Go to the line in the entries below that holds "(** The strides" and repeat exactly from there through the line that holds "destruct Hv as [V1", inclusive.

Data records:
•••••

Lemma wrap64_divide x : (W | x) -> (W | wrap64 x).
Proof.
  intros Hx. pose proof W_pos. apply Z.mod_divide; [lia|]. rewrite HW, wrap64_mod_pow2 by lia.
  rewrite <- HW. apply Z.mod_divide; [lia|done].
Qed.

Context (p : lupine_smemcpy_params) (Hp : params_ok p).

(** The strides and the width of [p] are multiples of [W], and the source and the first
    destination are congruent. *)
Record vectorizable : Prop := Vectorizable {
  vec_width : (W | width p);
  vec_destination : (W | destination p);
  vec_row : (W | destination_row_stride p);
  vec_slice : (W | destination_slice_stride p);
  vec_source : (W | source p - destination_at p (logical_offset p)) }.

Lemma can_vectorize_sound : can_vectorize_pitched W p (destination_at p (logical_offset p)) = true -> vectorizable.
Proof.
  unfold can_vectorize_pitched. rewrite !andb_true_iff. intros ((((H1 & H2) & H3) & H4) & H5).
  split; try by apply mask_zero. by apply mask_congruent.
Qed.

Context (Hv : vectorizable).

(** The offset in a row of an address is its offset in the copy, up to multiples of [W]. *)
Lemma destination_congruent l : (W | l - destination_at p l).
Proof.
  destruct Hv as [V1 V2 V3 V4 _]. apply Z.divide_opp_r. replace (- (l - destination_at p l)) with (destination_at p l - l) by lia.
  assert (H : (W | destination_at p l - l - 0)); [|by rewrite Z.sub_0_r in H].
  unfold destination_at. set (ri := l / width p). set (sl := ri / rows p).
  set (e := destination p + sl * destination_slice_stride p + (ri - sl * rows p) * destination_row_stride p +
            (l - ri * width p)).
  assert (He : (W | e - l)).
  { unfold e. replace (_ - l) with (destination p + sl * destination_slice_stride p +
      (ri - sl * rows p) * destination_row_stride p + - ri * width p) by ring.
    repeat apply Z.divide_add_r; try done; by apply Z.divide_mul_r. }
  rewrite Z.sub_0_r. unfold wrap64. pose proof (Z.div_mod e (2 ^ 64) ltac:(lia)) as E.
  replace (e mod 2 ^ 64 - l) with (e - l + 2 ^ 64 * - (e / 2 ^ 64)) by lia.
  apply Z.divide_add_r; [done|]. apply Z.divide_mul_l. exists (2 ^ (64 - k)). rewrite HW, <- Z.pow_add_r by lia.
  f_equal. lia.
Qed.

(** After the prefix, whole words of the source go to whole words of rows. *)
Lemma word_offset index q : source_prefix (source p) (bytes p) < bytes p ->
  index = source_prefix (source p) (bytes p) + q * W ->
  (W | logical_offset p + index) /\ (W | source p + index).
Proof.
  intros Hlt ->. pose proof (source_prefix_aligns _ _ Hlt) as Ha. set (x := source_prefix _ _) in *.
  assert (Hs : (W | source p + x)).
  { apply Z.divide_trans with 128; [|by apply Z.mod_divide]. exists (2 ^ (7 - k)).
    rewrite HW, <- Z.pow_add_r by lia. by replace (7 - k + k) with 7 by lia. }
  assert (Hl : (W | source p - logical_offset p)).
  { replace (source p - logical_offset p) with ((source p - destination_at p (logical_offset p)) -
      (logical_offset p - destination_at p (logical_offset p))) by lia.
    apply Z.divide_sub_r; [apply Hv|apply destination_congruent]. }
  split.
  - replace (logical_offset p + (x + q * W)) with (source p + x - (source p - logical_offset p) + q * W) by ring.
    apply Z.divide_add_r; [by apply Z.divide_sub_r|by exists q].
  - replace (source p + (x + q * W)) with (source p + x + q * W) by ring.
    apply Z.divide_add_r; [done|by exists q].
Qed.

Lemma word_in_row l x : (W | l) -> 0 <= l -> 0 <= x < W ->
  wrap64 (destination_at p l + x) = destination_at p (l + x).
Proof.
  intros [a ->] Hl Hx. destruct Hv as [[b Eb] _ _ _ _]. pose proof W_pos.
  assert (Hb : 0 < b) by (destruct Hp; nia).
  assert (E : (a * W + x) / width p = a * W / width p).
  { rewrite Eb, (Z.mul_comm b W), <- !Z.div_div by lia. f_equal. rewrite Z.div_mul by lia.
    rewrite div_shift by lia. rewrite (Z.div_small x W) by lia. lia. }
  unfold destination_at. rewrite E, wrap64_wrap64_add. f_equal. ring.
Qed.
End Words.

(** *** Each kernel *)

Section Writes.
Context (memory : Z -> byte).

Local Abbreviation load := (load memory).

Lemma Forall_bind_each {A B} (P : B -> Prop) (f : A -> list B) l : (forall x, x ∈ l -> Forall P (f x)) ->
  Forall P (l ≫= f).
Proof.
  intros H. apply Forall_forall. intros y (x & Hy & Hx)%list_elem_of_bind. specialize (H x Hx).
  rewrite Forall_forall in H. by apply H.
Qed.

Lemma imap_aligned (f : nat -> Z) vs :
  Forall (fun x => aligned x = true) (imap (fun x v => StoreByte (f x) v) vs).
Proof.
  revert f. induction vs as [|v vs IH]; intros f; simpl; constructor; [done|]. apply (IH (fun x => f (S x))).
Qed.

(** The bytes of a fragment and the addresses a kernel gives them. *)
Definition cells (address : Z -> Z) (p : lupine_smemcpy_params) : list (Z * byte) :=
  (fun i => (address i, load p i)) <$> seqZ 0 (bytes p).

(** What the copy is to write. *)
Definition scatter (p : lupine_smemcpy_params) : list (Z * byte) :=
  cells (fun i => destination_at p (logical_offset p + i)) p.

Lemma put_seqZ a f i W : put a (f <$> seqZ i W) = (fun j => (wrap64 (a + (j - i)), f j)) <$> seqZ i W.
Proof.
  unfold put. apply list_eq. intros n. rewrite list_lookup_imap, !list_lookup_fmap.
  destruct (seqZ i W !! n) as [j|] eqn:E; [|done]. apply lookup_seqZ in E as [-> _]. simpl.
  do 3 f_equal. lia.
Qed.

Lemma if_single (b : bool) (x : access) (c : Z * byte) : writes x = [c] ->
  (if b then [x] else []) ≫= writes = if b then [c] else [].
Proof. intros H. destruct b; [|done]. simpl. by rewrite H. Qed.

Lemma if_cell (b : bool) (f : Z -> Z * byte) i : f <$> (if b then [i] else []) = if b then [f i] else [].
Proof. by destruct b. Qed.

Lemma fmap_writes (st : Z -> access) (f : Z -> Z * byte) l : (forall i, i ∈ l -> writes (st i) = [f i]) ->
  (st <$> l) ≫= writes = f <$> l.
Proof.
  intros H. rewrite list_fmap_bind, <- bind_single. apply bind_ext. intros i Hi. by apply H.
Qed.

(** The kernels that store byte by byte in a grid-stride loop. *)
Lemma byte_loop_writes (st : Z -> access) address p n : 256 <= n -> params_ok p ->
  (forall i, writes (st i) = [(address i, load p i)]) ->
  let prefix := source_prefix (source p) (bytes p) in
  (seqZ 0 n ≫= fun t => (if t <? prefix then [st t] else []) ++ (st <$> grid (prefix + t) n (bytes p)))
    ≫= writes ≡ₚ cells address p.
Proof.
  intros Hn Hp Hst prefix. pose proof (source_prefix_bounds (source p) (bytes p) (ok_bytes _ Hp)) as Hpre.
  fold prefix in Hpre. apply (threads_write (fun i => (address i, load p i)) _
    (fun t => (if t <? prefix then [t] else []) ++ grid (prefix + t) n (bytes p))).
  - intros t Ht. rewrite bind_app, fmap_app, if_cell, (if_single _ _ (address t, load p t)) by done.
    f_equal. by apply fmap_writes.
  - apply prefix_then_loop; lia.
Qed.

Lemma smemcpy_3d_writes p n : 256 <= n -> params_ok p ->
  (seqZ 0 n ≫= smemcpy_3d_body memory p n) ≫= writes ≡ₚ
  cells (fun i => destination_at p (logical_offset p + i)) p.
Proof. intros Hn Hp. by apply (byte_loop_writes (scatter_byte memory p)). Qed.

Lemma smemcpy_2d_writes p n : 256 <= n -> params_ok p ->
  (seqZ 0 n ≫= smemcpy_2d_body memory p n) ≫= writes ≡ₚ cells (row_address (width p) p) p.
Proof. intros Hn Hp. by apply (byte_loop_writes (scatter_2d_byte memory p)). Qed.

(** Every lane of a warp is in one group. *)
Lemma staggered_once g lane s : g = 4 \/ g = 8 \/ g = 16 -> 0 <= lane < 32 -> staggered g lane s = s.
Proof.
  intros Hg Hl. assert (Hin : lane ∈ seqZ 0 32) by (apply elem_of_seqZ; lia). revert lane Hin Hl.
  assert (H : Forall (fun lane => staggered g lane s = s) (seqZ 0 32)).
  { unfold staggered. destruct Hg as [-> |[-> | ->]]; (let l := eval vm_compute in (seqZ 0 32) in change (seqZ 0 32) with l);
      (let l := eval vm_compute in (grid 0 4 warpSize) in change (grid 0 4 warpSize) with l);
      (let l := eval vm_compute in (grid 0 8 warpSize) in change (grid 0 8 warpSize) with l);
      (let l := eval vm_compute in (grid 0 16 warpSize) in change (grid 0 16 warpSize) with l);
      repeat (constructor; [simpl; by rewrite ?app_nil_r|]); constructor. }
  rewrite Forall_forall in H. intros lane Hin _. by apply H.
Qed.

Lemma lane_bounds t : 0 <= (t mod kThreadsPerBlock) mod warpSize < 32.
Proof. apply Z.mod_pos_bound. done. Qed.

Lemma narrow_writes store W Items address p n : 256 <= n -> params_ok p ->
  (forall i v, writes (store i v) = [(address i, v)]) -> bytes p <= n * Items ->
  (seqZ 0 n ≫= narrow_body memory store W Items p n) ≫= writes ≡ₚ cells address p.
Proof.
  intros Hn Hp Hst Hcap. pose proof (source_prefix_bounds (source p) (bytes p) (ok_bytes _ Hp)) as Hpre.
  set (prefix := source_prefix (source p) (bytes p)) in *.
  apply (threads_write (fun i => (address i, load p i)) _
    (fun t => (if t <? prefix then [t] else []) ++
              (seqZ 0 Items ≫= fun item => if prefix + t + item * n <? prefix + (bytes p - prefix)
                                           then [prefix + t + item * n] else []))).
  - intros t Ht. unfold narrow_body. fold prefix.
    rewrite bind_app, fmap_app, if_cell, (if_single _ _ (address t, load p t)) by done. f_equal.
    rewrite bind_assoc, fmap_bind. apply bind_ext. intros item _. rewrite if_cell.
    replace (prefix + (bytes p - prefix)) with (bytes p) by lia.
    rewrite staggered_once by (destruct (W =? 1); auto using lane_bounds). by case_match; apply if_single.
  - rewrite bind_app_perm, prefix_shared, items_shared by nia. rewrite <- seqZ_app by lia.
    by replace (prefix + (bytes p - prefix)) with (bytes p) by lia.
Qed.
(** Whole slices. *)
Lemma fragment_slices n : x_of c offset = 0 -> row_of c offset = 0 -> 0 < n -> W * R * n <= capacity ->
  slice_of c offset + n <= c_slices c ->
  fragment_ok c offset capacity
    (Fragment offset (W * R * n) (x_of c offset) (row_of c offset) (slice_of c offset) W R n).
Proof.
  intros Hx Hrow Hn H1 H2. pose proof Hc as [HW HR HS HB]. pose proof (logical_split offset) as E.
  assert (Hin : offset + W * R * n <= c_bytes c).
  { assert ((W * R) * (slice_of c offset + n) <= (W * R) * c_slices c) by (apply Z.mul_le_mono_nonneg_l; nia). lia. }
  split; simpl; try nia. intros _. repeat split; try lia.
  all: destruct (row_index_shift c offset i HW Hx) as [Er Ex];
    assert (Es : slice_of c (offset + i) = slice_of c offset + i / W / R);
    [unfold slice_of; rewrite Er; unfold row_of, slice_of in Hrow; set (s := row_index_of c offset / R) in *;
     replace (row_index_of c offset) with (s * R) by lia; by rewrite div_shift by lia|].
  - rewrite Ex. lia.
  - unfold row_of at 1. rewrite Es, Er, Z.mod_eq by lia. unfold row_of in *. lia.
  - done.
Qed.

Lemma fragment_sound : fragment_ok c offset capacity (fragment c offset capacity).
Proof.
  pose proof Hc as [HW HR HS HB]. unfold fragment. pose proof (x_of_bounds c offset HW) as Hx.
  pose proof (row_of_bounds offset) as Hrow. pose proof slice_bound as Hsl.
  destruct (c_use_cuda_memcpy c) eqn:Eu; simpl.
  2: { split; simpl; try lia. by rewrite Eu. }
  destruct (Z.eqb_spec (x_of c offset) 0) as [Ex|Ex]; simpl; [|apply fragment_in_row; lia].
  destruct (Z.ltb_spec capacity W); [apply fragment_in_row; lia|].
  assert (H1 : 1 <= capacity / W) by (apply Z.div_le_lower_bound; lia).
  pose proof (Z.mul_div_le capacity W HW) as H2.
  destruct (Z.eqb_spec (row_of c offset) 0) as [Er|Er]; simpl; [|apply fragment_rows; try done; nia].
  destruct (Z.ltb_spec (capacity / W) R); [apply fragment_rows; try done; nia|].
  assert (H3 : 1 <= capacity / (W * R)) by (apply Z.div_le_lower_bound; nia).
  pose proof (Z.mul_div_le capacity (W * R) ltac:(nia)) as H4. apply fragment_slices; try done; nia.
Qed.
End Fragments.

•••••

= OUTPUT OF THE TASK =
(** The strides and the width of [p] are multiples of [W], and the source and the first
    destination are congruent. *)
Record vectorizable : Prop := Vectorizable {
  vec_width : (W | width p);
  vec_destination : (W | destination p);
  vec_row : (W | destination_row_stride p);
  vec_slice : (W | destination_slice_stride p);
  vec_source : (W | source p - destination_at p (logical_offset p)) }.

Lemma can_vectorize_sound : can_vectorize_pitched W p (destination_at p (logical_offset p)) = true -> vectorizable.
Proof.
  unfold can_vectorize_pitched. rewrite !andb_true_iff. intros ((((H1 & H2) & H3) & H4) & H5).
  split; try by apply mask_zero. by apply mask_congruent.
Qed.

Context (Hv : vectorizable).

(** The offset in a row of an address is its offset in the copy, up to multiples of [W]. *)
Lemma destination_congruent l : (W | l - destination_at p l).
Proof.
  destruct Hv as [V1 V2 V3 V4 _]. apply Z.divide_opp_r. replace (- (l - destination_at p l)) with (destination_at p l - l) by lia.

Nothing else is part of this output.